▶ **Brief**
Whenever the string "ZArith" appears in a line below, please copy the line out.
Available records Block Start
(** * OpenMOC segment traversal (src/TraverseSegments.cpp)

    A shallow embedding of the segment-traversal engine of OpenMOC and the
    properties of its routines: the axial mesh search [findMeshIndex], the
    on-the-fly segmenters [traceSegmentsOTF] and [traceStackOTF], the two-way
    stack tracer [traceStackTwoWay], the replay of stored segments
    [traceSegmentsExplicit] and the dispatcher loops [loopOverTracks2D],
    [loopOverTracksExplicit], [loopOverTracksByTrackOTF],
    [loopOverTracksByStackOTF] and [loopOverTracksByStackTwoWay].

    Conventions of the embedding.
    - [FP_PRECISION] and [double] values are idealised as rationals [Q]:
      arithmetic is exact.  The libm functions [cos] and [sin] and the
      constants [TINY_MOVE] and [M_PI] are not part of the translated file and
      are parameters of the development.
    - [int] values are integers [Z]; the one sum that can leave the 32-bit
      range, [imin + imax] of the binary search, is written with its
      wrap-around.
    - A raw C++ array is a list; reading outside of it is undefined behaviour
      and makes the computation end in [Undefined].
    - [log_printf(ERROR, ...)] raises: the computation ends in [Fatal].
    - A kernel is known by the calls it receives: a segmenter returns the list
      of its [execute] calls, in order.  [traceSegmentsOTF] returns besides,
      as ghost values, the final value of its flag [segments_complete] and the
      length [dist_3D] of every pass of its inner loop, executed or not.
    - A [while] loop runs on fuel, one unit for each pass; a result [Ok] is a
      result of the C++ loop.
    - A dispatcher loop returns the calls it makes, on the kernel and on the
      hook [onTrack], in order, as one thread runs it; the loop that writes
      into the track objects, [loopOverTracksByStackTwoWay], threads them
      through its passes and returns them too. *)

From Stdlib Require Import String ZArith QArith Qround Qabs Lqa Lia Bool List
  Sorted.
Import ListNotations.

Local Open Scope Z_scope.
Local Open Scope Q_scope.

(* ================================================================= *)
(** ** Outcomes of a computation *)

(** Modelled from the spec: [log_printf] is not in src/; at level ERROR it
    reports a fatal error that aborts the run (the [return -1] after it is
    not reached). *)
Inductive outcome (A : Type) : Type :=
| Ok (a : A)            (* normal return *)
| Fatal (msg : string)  (* log_printf(ERROR, msg) *)
| Undefined             (* undefined behaviour of the C++ code *)
| OutOfFuel.            (* the loop bound of the model was reached *)

Arguments Ok {A} a.
Arguments Fatal {A} msg.
Arguments Undefined {A}.
Arguments OutOfFuel {A}.

Definition bind {A B : Type} (m : outcome A) (k : A -> outcome B) : outcome B :=
  match m with
  | Ok a => k a
  | Fatal msg => Fatal msg
  | Undefined => Undefined
  | OutOfFuel => OutOfFuel
  end.

Notation "x <- m ;; k" := (bind m (fun x => k))
  (at level 61, m at next level, right associativity).
Notation "' p <- m ;; k" := (bind m (fun x => let p := x in k))
  (at level 61, p pattern, m at next level, right associativity).

(* ================================================================= *)
(** ** Machine integers and arrays *)

(** Two's complement wrap-around of a 32-bit [int]. *)
Definition int_wrap (z : Z) : Z := ((z + 2 ^ 31) mod 2 ^ 32 - 2 ^ 31)%Z.

Definition int_add (a b : Z) : Z := int_wrap (a + b).

(** Integer division of C++ truncates towards zero. *)
Definition int_div (a b : Z) : Z := Z.quot a b.

(** [a[i]] for a raw array [a]. *)
Definition read {A : Type} (a : list A) (i : Z) : outcome A :=
  if (i <? 0)%Z then Undefined
  else match nth_error a (Z.to_nat i) with
       | Some v => Ok v
       | None => Undefined
       end.

(** Comparisons of floating-point values, as booleans. *)
Definition Qltb (x y : Q) : bool := negb (Qle_bool y x).
Definition Qgtb (x y : Q) : bool := Qltb y x.
Definition Qleb (x y : Q) : bool := Qle_bool x y.

(** An array of strictly increasing values. *)
Fixpoint strictly_increasing (l : list Q) : bool :=
  match l with
  | [] => true
  | x :: tl =>
      match tl with
      | [] => true
      | y :: _ => Qltb x y && strictly_increasing tl
      end
  end.

(* ================================================================= *)
(** ** findMeshIndex (lines 791-821) *)

Definition mesh_range_msg : string :=
  "Value out of the mesh range in binary search".

(** The [while (imax - imin > 1)] loop.  One unit of fuel is one iteration. *)
Fixpoint findMeshIndex_loop (fuel : nat) (values : list Q) (val : Q)
    (sign imin imax : Z) : outcome Z :=
  if (imax - imin >? 1)%Z then
    match fuel with
    | O => OutOfFuel
    | S fuel' =>
        let imid := int_div (int_add imin imax) 2 in
        v <- read values imid ;;
        if Qgtb val v then findMeshIndex_loop fuel' values val sign imid imax
        else if Qltb val v then findMeshIndex_loop fuel' values val sign imin imid
        else if (sign >? 0)%Z then Ok imid
        else Ok (imid - 1)%Z
    end
  else Ok imin.

Definition findMeshIndex (values : list Q) (size : Z) (val : Q) (sign : Z)
  : outcome Z :=
  let imin := 0%Z in
  let imax := (size - 1)%Z in
  vmin <- read values imin ;;
  if Qltb val vmin then Fatal mesh_range_msg
  else
    vmax <- read values imax ;;
    if Qgtb val vmax then Fatal mesh_range_msg
    else findMeshIndex_loop (Z.to_nat size) values val sign imin imax.

(** The array of the specification's example: [0, 1, 2, 3]. *)
Definition mesh0123 : list Q := [0; 1; 2; 3].

(* ================================================================= *)
(** ** Data model *)

(** A [Point]: the three coordinates of its [_xyz] array. *)
Record Point : Type := mkPoint { getX : Q; getY : Q; getZ : Q }.

(** A [segment]; a material is known by its identifier. *)
Record segment : Type := mkSegment {
  _length : Q;
  _material : Z;
  _region_id : Z;
  _cmfd_surface_fwd : Z;
  _cmfd_surface_bwd : Z
}.

(** A 2D [Track] with its segments; [getNumSegments] is their number. *)
Record Track : Type := mkTrack {
  _start : Point;
  _end : Point;
  _phi : Q;
  _azim_index : Z;
  _xy_index : Z;
  _segments : list segment
}.

Definition getNumSegments (t : Track) : Z := Z.of_nat (length (_segments t)).

(** What the segmenters read and write of a [Track3D]. *)
Record Track3D : Type := mkTrack3D {
  _start_3D : Point;
  _end_3D : Point;
  _theta : Q
}.

(** An extruded FSR: its axial cells and its own axial mesh. *)
Record ExtrudedFSR : Type := mkExtrudedFSR {
  _num_fsrs : Z;
  _mesh : list Q;
  _fsr_ids : list Z;
  _materials : list Z
}.

(** The CMFD mesh, through the one method the segmenters call:
    [findCmfdSurfaceOTF(cell, z, surface_2D)]. *)
Record Cmfd : Type := mkCmfd {
  findCmfdSurfaceOTF : Z -> Q -> Z -> Z
}.

(** The geometry: the table of extruded FSRs, [getCmfdCell] and the CMFD mesh
    ([None] for a NULL pointer). *)
Record Geometry : Type := mkGeometry {
  _extruded_FSR_lookup : list ExtrudedFSR;
  getCmfdCell : Z -> Z;
  getCmfd : option Cmfd
}.

Definition getExtrudedFSR (g : Geometry) (id : Z) : outcome ExtrudedFSR :=
  read (_extruded_FSR_lookup g) id.

(** The members of [TraverseSegments] the segmenters use; [_global_z_mesh] is
    [None] for a NULL pointer. *)
Record TraverseSegments : Type := mkTraverseSegments {
  _geometry : Geometry;
  _global_z_mesh : option (list Q);
  _mesh_size : Z
}.

(** The arguments of one call [kernel->execute(length, material, fsr_id,
    track_idx, cmfd_surface_fwd, cmfd_surface_bwd)]. *)
Record event : Type := mkEvent {
  ev_length : Q;
  ev_material : Z;
  ev_fsr_id : Z;
  ev_track_idx : Z;
  ev_cmfd_surface_fwd : Z;
  ev_cmfd_surface_bwd : Z
}.

(** [(c > 0) - (c < 0)]. *)
Definition sign_of (c : Q) : Z :=
  ((if Qgtb c 0 then 1 else 0) - (if Qltb c 0 then 1 else 0))%Z.

(** The indices of [for (int i = lo; i < hi; i++)]. *)
Definition zrange (lo hi : Z) : list Z :=
  map (fun k => (lo + Z.of_nat k)%Z) (seq 0 (Z.to_nat (hi - lo))).

(** The calls of a loop body over a list of indices, in order. *)
Fixpoint for_each {A B : Type} (l : list A) (body : A -> outcome (list B))
  : outcome (list B) :=
  match l with
  | [] => Ok []
  | a :: tl =>
      evs <- body a ;;
      evs' <- for_each tl body ;;
      Ok (evs ++ evs')
  end.

(** Local state of the segment loop of [traceSegmentsOTF]. *)
Record otf_state : Type := mkOtf {
  z_coord : Q;
  z_ind : Z;
  remaining_length_2D : Q;
  segments_complete : bool
}.

(** The scan for the starting 2D segment (lines 306-319): the remaining
    [start_dist_2D] and [seg_start]. *)
Fixpoint find_start_segment (segments_2D : list segment) (start_dist_2D : Q)
    (seg_start : Z) : Q * Z :=
  match segments_2D with
  | [] => (start_dist_2D, seg_start)
  | sg :: rest =>
      let seg_len_2D := _length sg in
      if Qgtb start_dist_2D seg_len_2D
      then find_start_segment rest (start_dist_2D - seg_len_2D) (seg_start + 1)%Z
      else (start_dist_2D, seg_start)
  end.

(** [a[i] = v] for a raw array [a]. *)
Fixpoint list_update {A : Type} (a : list A) (n : nat) (v : A) : list A :=
  match a, n with
  | [], _ => []
  | _ :: tl, O => v :: tl
  | x :: tl, S n' => x :: list_update tl n' v
  end.

Definition write {A : Type} (a : list A) (i : Z) (v : A) : outcome (list A) :=
  if (i <? 0)%Z || (Z.of_nat (length a) <=? i)%Z then Undefined
  else Ok (list_update a (Z.to_nat i) v).

(** The loop that reverses the segments of the flattened track in place
    (lines 930-934 and 957-961), over the indices [s] of its passes. *)
Fixpoint reverse_loop (passes : list Z) (num_segments : Z)
    (segments : list segment) : outcome (list segment) :=
  match passes with
  | [] => Ok segments
  | s :: rest =>
      tmp_segment <- read segments (num_segments - s - 1)%Z ;;
      seg_s <- read segments s ;;
      segments <- write segments (num_segments - s - 1)%Z seg_s ;;
      segments <- write segments s tmp_segment ;;
      reverse_loop rest num_segments segments
  end.

Definition reverse_segments (num_segments : Z) (segments : list segment)
  : outcome (list segment) :=
  reverse_loop (zrange 0 (int_div num_segments 2)) num_segments segments.

(** The loop that flips the CMFD surfaces of the segments (lines 937-941 and
    964-968). *)
Fixpoint flip_loop (passes : list Z) (segments : list segment)
  : outcome (list segment) :=
  match passes with
  | [] => Ok segments
  | s :: rest =>
      sg <- read segments s ;;
      let tmp_surface := _cmfd_surface_fwd sg in
      segments <- write segments s
                    (mkSegment (_length sg) (_material sg) (_region_id sg)
                               (_cmfd_surface_bwd sg) tmp_surface) ;;
      flip_loop rest segments
  end.

Definition flip_surfaces (num_segments : Z) (segments : list segment)
  : outcome (list segment) :=
  flip_loop (zrange 0 num_segments) segments.

(** A 3D track is named by its indices [(a, i, p, z)] in [tracks_3D]. *)
Definition track_id : Type := (Z * Z * Z * Z)%type.

(** The calls a kernel receives. *)
Inductive kernel_call : Type :=
| newTrack (track : track_id)
| setDirection (forward : bool)
| execute (e : event)
| post.

(** The calls the dispatcher makes: on a kernel, [setNumSegments] on a track,
    and the hook [onTrack(track, segments)], whose segments are the temporary
    buffer [getTemporarySegments(tid, z)]. *)
Inductive call : Type :=
| onKernel (k : kernel_call)
| setNumSegments (track : track_id) (n : Z)
| onTrack (track : track_id) (segments : Z * Z).
(** * ChannelManager: the cache-consistency core

    A shallow embedding of the Go sources of the property-search service:
    the Redis adapter ([package cache]), the search-key codec and the read
    handlers ([package handlers]), the event repository
    ([package database]) and the change-event relay
    ([handlers.EventListener]).

    Go [int], [uint] and [int64] values are [Z]; [string]s are byte strings
    ([String.string]); a [time.Duration] is a [Z] count of nanoseconds;
    a [float64]/[float32] is a [spec_float]. *)

From Stdlib Require Import ZArith NArith List Ascii String Strings.Byte Bool Lia.
From Stdlib Require Import DecimalString DecimalZ HexadecimalString.
From Stdlib Require Import Floats.SpecFloat Sorting.Sorted.
From stdpp Require Import gmap strings.

Local Open Scope string_scope.
Local Open Scope Z_scope.

(** ** Text: the part of [fmt], [strconv] and [encoding/hex] the program uses *)

Module Text.

(** [%d] of a Go integer. *)
Definition dec (z : Z) : string := DecimalString.NilZero.string_of_int (Z.to_int z).

(** Lower-case hexadecimal without leading zeros, as [%x] prints it. *)
Definition hex (n : N) : string :=
  HexadecimalString.NilZero.string_of_uint (N.to_hex_uint n).

Fixpoint zeros (n : nat) : string :=
  match n with O => "" | S n' => String "0" (zeros n') end.

(** Left-pad with ['0'] up to [width] bytes. *)
Definition pad0 (width : nat) (s : string) : string :=
  zeros (width - String.length s) +:+ s.

(** [time.appendInt]: sign first, then the magnitude zero-padded. *)
Definition appendInt (x : Z) (width : nat) : string :=
  if x <? 0 then "-" +:+ pad0 width (dec (- x)) else pad0 width (dec x).

Definition hexbyte (b : N) : string :=
  pad0 2 (hex (b mod 256)).

(** [hex.EncodeToString]. *)
Definition EncodeToString (bs : list N) : string :=
  fold_right (fun b acc => hexbyte b +:+ acc) "" bs.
Available records Block End
▶ **Result below**
From Stdlib Require Import String ZArith QArith Qround Qabs Lqa Lia Bool List
From Stdlib Require Import ZArith NArith List Ascii String Strings.Byte Bool Lia.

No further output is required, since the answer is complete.